Close Scotland 121 for 3 (Sheikh 56*) lead Kenya 91 (Obuya 40) by 30 runs
Scotland's four-man seam attack routed Kenya for 91 in just 49.1 overs, to secure a commanding position on the opening day of their Intercontinental Cup clash at the Gymkhana Club in Nairobi. Collins Obuya top-scored with 40, but the only other Kenya batsman to reach double-figures was the opener Maurice Ouma, as they shed their last seven wickets for 17 runs in 25.2 torturous overs.
By the close, Scotland had built on their early success to carve out a 30-run lead with seven wickets still standing. Qasim Sheikh was the mainstay of their reply as he reached the close on 56 not out, having added 52 for the second wicket with Douglas Lockhart, who made 22. The two teams had come into the fixture with similar records for the 2009-10 season, after victories over Canada and draws against Ireland. But in the opening exchanges, Kenya were outclassed.

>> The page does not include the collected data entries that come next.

(** C30. A signature authorizes one request: two requests that verify with the same
    signature under the same key and protocol version have the same method up to
    letter case ([ToUpper]), the same path name by name ([path_names]: repeated
    and trailing slashes aside), the same body, the same time and the same user,
    and with version 1.3 the same API version, provided the digests do not
    collide on what they hash (bodies, paths, users and the two canonical
    strings). The lines of the canonical string cannot be shifted into one
    another: no header value, method or path holds a line feed, and paths start
    with a slash. *)
Theorem signature_binds_request `{Unicode} `{UnicodeUpper} `{CryptoSpec} (m path body v m' path' body' v' : string)
    (p p' : Parsed) (pub : PublicKey)
    (Hver : Version p = Version p') (Hsig : Signature p = Signature p')
    (Hlines : Forall one_line [ToUpper m; path; Timestamp p; UserID p; v; Version p])
    (Hlines' : Forall one_line [ToUpper m'; path'; Timestamp p'; UserID p'; v'; Version p'])
    (Habs : head_char path = Some "/"%char) (Habs' : head_char path' = Some "/"%char)
    (Hbody : no_collision p p' body body') (Hpath : no_collision p p' (canonicalPath path) (canonicalPath path'))
    (Huser : no_collision p p' (UserID p) (UserID p'))
    (Hsha : sha256_Sum (canonicalString m path body p v) = sha256_Sum (canonicalString m' path' body' p' v') →
            canonicalString m path body p v = canonicalString m' path' body' p' v')
    (Hok : Verify m path body p v pub = Some (Ok tt)) (Hok' : Verify m' path' body' p' v' pub = Some (Ok tt)) :
  ToUpper m = ToUpper m' ∧ path_names path = path_names path' ∧ body = body' ∧
  Timestamp p = Timestamp p' ∧ UserID p = UserID p' ∧ (Version p = "1.3" → api_version v = api_version v').
Proof.
  pose proof (verified_string m path body p v m' path' body' p' v' pub Hver Hsig Hsha Hok Hok') as Hs.
  apply (f_equal (split_on (chr 10))) in Hs. rewrite !canonicalString_split in Hs by done.
  assert (canonicalPath path = canonicalPath path' → path_names path = path_names path') as Hnames.
  { rewrite !canonical_path_names by done. intros [= Hj]. apply path_names_join_inj in Hj; [done|apply path_names_words..]. }
  unfold signed_lines in Hs. rewrite <-Hver in Hs. unfold hashB64 in Hs. destruct (decide (Version p = "1.3")) as [H13|H13].
  - injection Hs as Em Ep Ec Et Eu Ea. apply EncodeToString_inj, Hbody in Ec. split_and!; auto.
  - destruct (decide (Version p = "1.1")) as [H11|H11]; injection Hs as Em Ep Ec Et Eu;
      apply EncodeToString_inj, Hbody in Ec; apply EncodeToString_inj, Hpath in Ep;
      [apply EncodeToString_inj, Huser in Eu|]; split_and!; try done; auto; by intros ?%H13.
Qed.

Scotland won the toss and chose to field first, and claimed an early breakthrough when Seren Waters was caught-behind off Dewald Nel for 1 in the third over of the match. Ouma began aggressively but soon became Nel's second wicket of the morning, caught by Ross Lyons for 22, whereupon Gordon Drummond and Richie Berrington set to work on the middle order.

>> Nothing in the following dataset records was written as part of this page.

(* ===== verification/Passwords.v ===== *)
(** * Passwords (internal/api/password.go, authenticate.go)

    The stored form of a password, its verification, the upgrade of plain text
    left by older versions, and the authenticate_user endpoint. PBKDF2 is the
    library's, and a parameter; so are the random salts. *)
From stdpp Require Import pretty.
From S2P Require Import Prelude GoText Json Chefjson GoJson Stored Store Facade Groups Http Effects Acl AclDocs Version Objects Manifest Environments Auth.
#[local] Open Scope go_scope.
#[local] Open Scope http_scope.

(** ** base64.RawStdEncoding: no padding *)

Fixpoint RawEncodeToString (s : string) : string :=
  match s with
  | EmptyString => ""
  | String a EmptyString =>
      let x := byte_of a in String (b64_char (x / 4)) (String (b64_char (x mod 4 * 16)) "")
  | String a (String b EmptyString) =>
      let x := byte_of a in let y := byte_of b in
      String (b64_char (x / 4)) (String (b64_char (x mod 4 * 16 + y / 16)) (String (b64_char (y mod 16 * 4)) ""))
  | String a (String b (String c s')) =>
      let x := byte_of a in let y := byte_of b in let z := byte_of c in
      String (b64_char (x / 4)) (String (b64_char (x mod 4 * 16 + y / 16))
        (String (b64_char (y mod 16 * 4 + z / 64)) (String (b64_char (z mod 64)) (RawEncodeToString s'))))
  end.

(** The last group may have two or three characters. *)
Fixpoint raw_quanta (s : string) : option string :=
  match s with
  | EmptyString => Some ""
  | String a (String b EmptyString) =>
      x ← b64_val a; y ← b64_val b; Some (String (chr (x * 4 + y / 16)) "")
  | String a (String b (String c EmptyString)) =>
      x ← b64_val a; y ← b64_val b; z ← b64_val c;
      Some (String (chr (x * 4 + y / 16)) (String (chr (y mod 16 * 16 + z / 4)) ""))
  | String a (String b (String c (String d s'))) =>
      x ← b64_val a; y ← b64_val b; z ← b64_val c; w ← b64_val d; rest ← raw_quanta s';
      Some (String (chr (x * 4 + y / 16)) (String (chr (y mod 16 * 16 + z / 4)) (String (chr (z mod 4 * 64 + w)) rest)))
  | _ => None
  end.

Definition RawDecodeString (s : string) : option string := raw_quanta (drop_newlines s).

The struggling Steve Tikolo was Drummond's first victim, caught by Berrington for 7, before Obuya, who had struck seven fours in a well-paced 73-ball stay, picked out Ewan Chalmers. That was the end of Kenya's resistance. Four balls later, Rakep Patel was caught behind off Drummond for 3, before Nehemiah Odhiambo fell lbw to the same bowler for a duck. Gordon Goudie then returned to mop up the tail, as each of the four bowlers finished with at least two wickets.
In reply, Scotland started confidently, reaching 22 in six overs before Kyle Coetzer was bowled by Odhiambo for 12. Lockhart and Sheikh then carried their team to within 17 runs of first-innings parity before Hiren Varaiya removed Lockhart for 22, and shortly before the close Odhiambo claimed his second as Chalmers fell for 14.